---------- Data under study ----------
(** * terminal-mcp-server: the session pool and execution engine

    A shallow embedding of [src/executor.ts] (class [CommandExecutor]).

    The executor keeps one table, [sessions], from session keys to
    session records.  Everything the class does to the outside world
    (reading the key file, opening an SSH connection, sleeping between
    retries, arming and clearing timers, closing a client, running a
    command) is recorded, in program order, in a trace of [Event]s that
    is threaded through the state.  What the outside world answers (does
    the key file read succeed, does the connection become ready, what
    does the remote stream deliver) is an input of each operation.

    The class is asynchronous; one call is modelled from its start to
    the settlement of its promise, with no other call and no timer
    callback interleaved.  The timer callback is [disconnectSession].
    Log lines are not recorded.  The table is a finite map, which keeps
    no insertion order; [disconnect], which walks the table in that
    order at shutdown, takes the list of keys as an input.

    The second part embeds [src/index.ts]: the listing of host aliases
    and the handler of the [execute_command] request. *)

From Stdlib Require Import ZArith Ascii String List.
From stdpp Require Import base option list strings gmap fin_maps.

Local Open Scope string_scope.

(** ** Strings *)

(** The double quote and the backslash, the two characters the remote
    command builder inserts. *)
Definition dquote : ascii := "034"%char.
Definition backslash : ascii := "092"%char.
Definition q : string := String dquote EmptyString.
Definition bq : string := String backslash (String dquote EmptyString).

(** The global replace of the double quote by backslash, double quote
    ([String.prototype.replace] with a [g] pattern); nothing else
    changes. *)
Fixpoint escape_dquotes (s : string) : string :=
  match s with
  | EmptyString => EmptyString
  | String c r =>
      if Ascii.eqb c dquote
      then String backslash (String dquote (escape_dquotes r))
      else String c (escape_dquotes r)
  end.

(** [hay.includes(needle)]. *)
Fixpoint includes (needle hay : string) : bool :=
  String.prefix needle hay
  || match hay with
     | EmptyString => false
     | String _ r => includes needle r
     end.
----------
---------- Data under study ----------
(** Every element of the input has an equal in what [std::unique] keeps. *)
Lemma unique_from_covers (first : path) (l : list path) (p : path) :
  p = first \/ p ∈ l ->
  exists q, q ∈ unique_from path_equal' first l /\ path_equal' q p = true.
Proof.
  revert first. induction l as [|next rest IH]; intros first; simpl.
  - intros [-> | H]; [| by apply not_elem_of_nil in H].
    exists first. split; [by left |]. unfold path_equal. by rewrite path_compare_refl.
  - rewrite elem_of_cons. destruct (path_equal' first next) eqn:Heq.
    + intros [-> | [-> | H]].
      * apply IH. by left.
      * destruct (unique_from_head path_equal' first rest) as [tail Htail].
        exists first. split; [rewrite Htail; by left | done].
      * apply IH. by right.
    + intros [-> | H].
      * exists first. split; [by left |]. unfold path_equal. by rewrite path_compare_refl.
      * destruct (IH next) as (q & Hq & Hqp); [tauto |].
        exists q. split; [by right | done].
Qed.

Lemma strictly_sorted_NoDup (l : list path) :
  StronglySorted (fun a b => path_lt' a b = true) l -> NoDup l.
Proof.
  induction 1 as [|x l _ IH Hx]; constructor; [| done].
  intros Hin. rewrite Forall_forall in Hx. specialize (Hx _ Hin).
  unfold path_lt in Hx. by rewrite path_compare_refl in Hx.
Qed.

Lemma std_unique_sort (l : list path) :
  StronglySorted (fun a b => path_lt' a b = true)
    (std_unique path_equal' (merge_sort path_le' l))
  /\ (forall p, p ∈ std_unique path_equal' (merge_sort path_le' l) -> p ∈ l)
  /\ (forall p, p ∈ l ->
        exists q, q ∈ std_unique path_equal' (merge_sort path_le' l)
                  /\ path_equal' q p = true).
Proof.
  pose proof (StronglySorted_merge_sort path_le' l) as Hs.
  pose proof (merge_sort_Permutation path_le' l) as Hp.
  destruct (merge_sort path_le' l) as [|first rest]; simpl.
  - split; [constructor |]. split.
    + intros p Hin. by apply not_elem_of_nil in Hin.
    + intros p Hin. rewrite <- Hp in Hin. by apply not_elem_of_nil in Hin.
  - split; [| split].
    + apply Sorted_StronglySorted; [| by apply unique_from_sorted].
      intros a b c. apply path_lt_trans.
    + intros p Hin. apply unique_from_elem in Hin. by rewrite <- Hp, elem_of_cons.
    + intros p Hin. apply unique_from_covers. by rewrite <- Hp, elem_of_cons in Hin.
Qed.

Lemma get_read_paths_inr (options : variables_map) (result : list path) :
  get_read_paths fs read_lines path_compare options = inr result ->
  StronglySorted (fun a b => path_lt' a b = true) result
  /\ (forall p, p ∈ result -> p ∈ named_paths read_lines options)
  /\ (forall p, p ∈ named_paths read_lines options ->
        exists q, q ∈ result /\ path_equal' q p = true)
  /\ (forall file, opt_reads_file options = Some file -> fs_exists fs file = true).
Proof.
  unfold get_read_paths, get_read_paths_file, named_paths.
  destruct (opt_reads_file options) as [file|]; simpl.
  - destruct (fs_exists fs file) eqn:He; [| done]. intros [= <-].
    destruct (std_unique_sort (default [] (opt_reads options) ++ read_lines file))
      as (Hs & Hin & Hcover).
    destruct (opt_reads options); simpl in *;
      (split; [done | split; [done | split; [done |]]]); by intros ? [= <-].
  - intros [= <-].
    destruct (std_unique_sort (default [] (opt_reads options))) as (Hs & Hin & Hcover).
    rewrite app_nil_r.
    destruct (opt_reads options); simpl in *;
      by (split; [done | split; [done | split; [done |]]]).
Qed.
----------
**Your objective**
Each line of the entries where the string "does" occurs should be shown.

**Problem solution**
    session records.  Everything the class does to the outside world
    is threaded through the state.  What the outside world answers (does
    the key file read succeed, does the connection become ready, what
    does the remote stream deliver) is an input of each operation.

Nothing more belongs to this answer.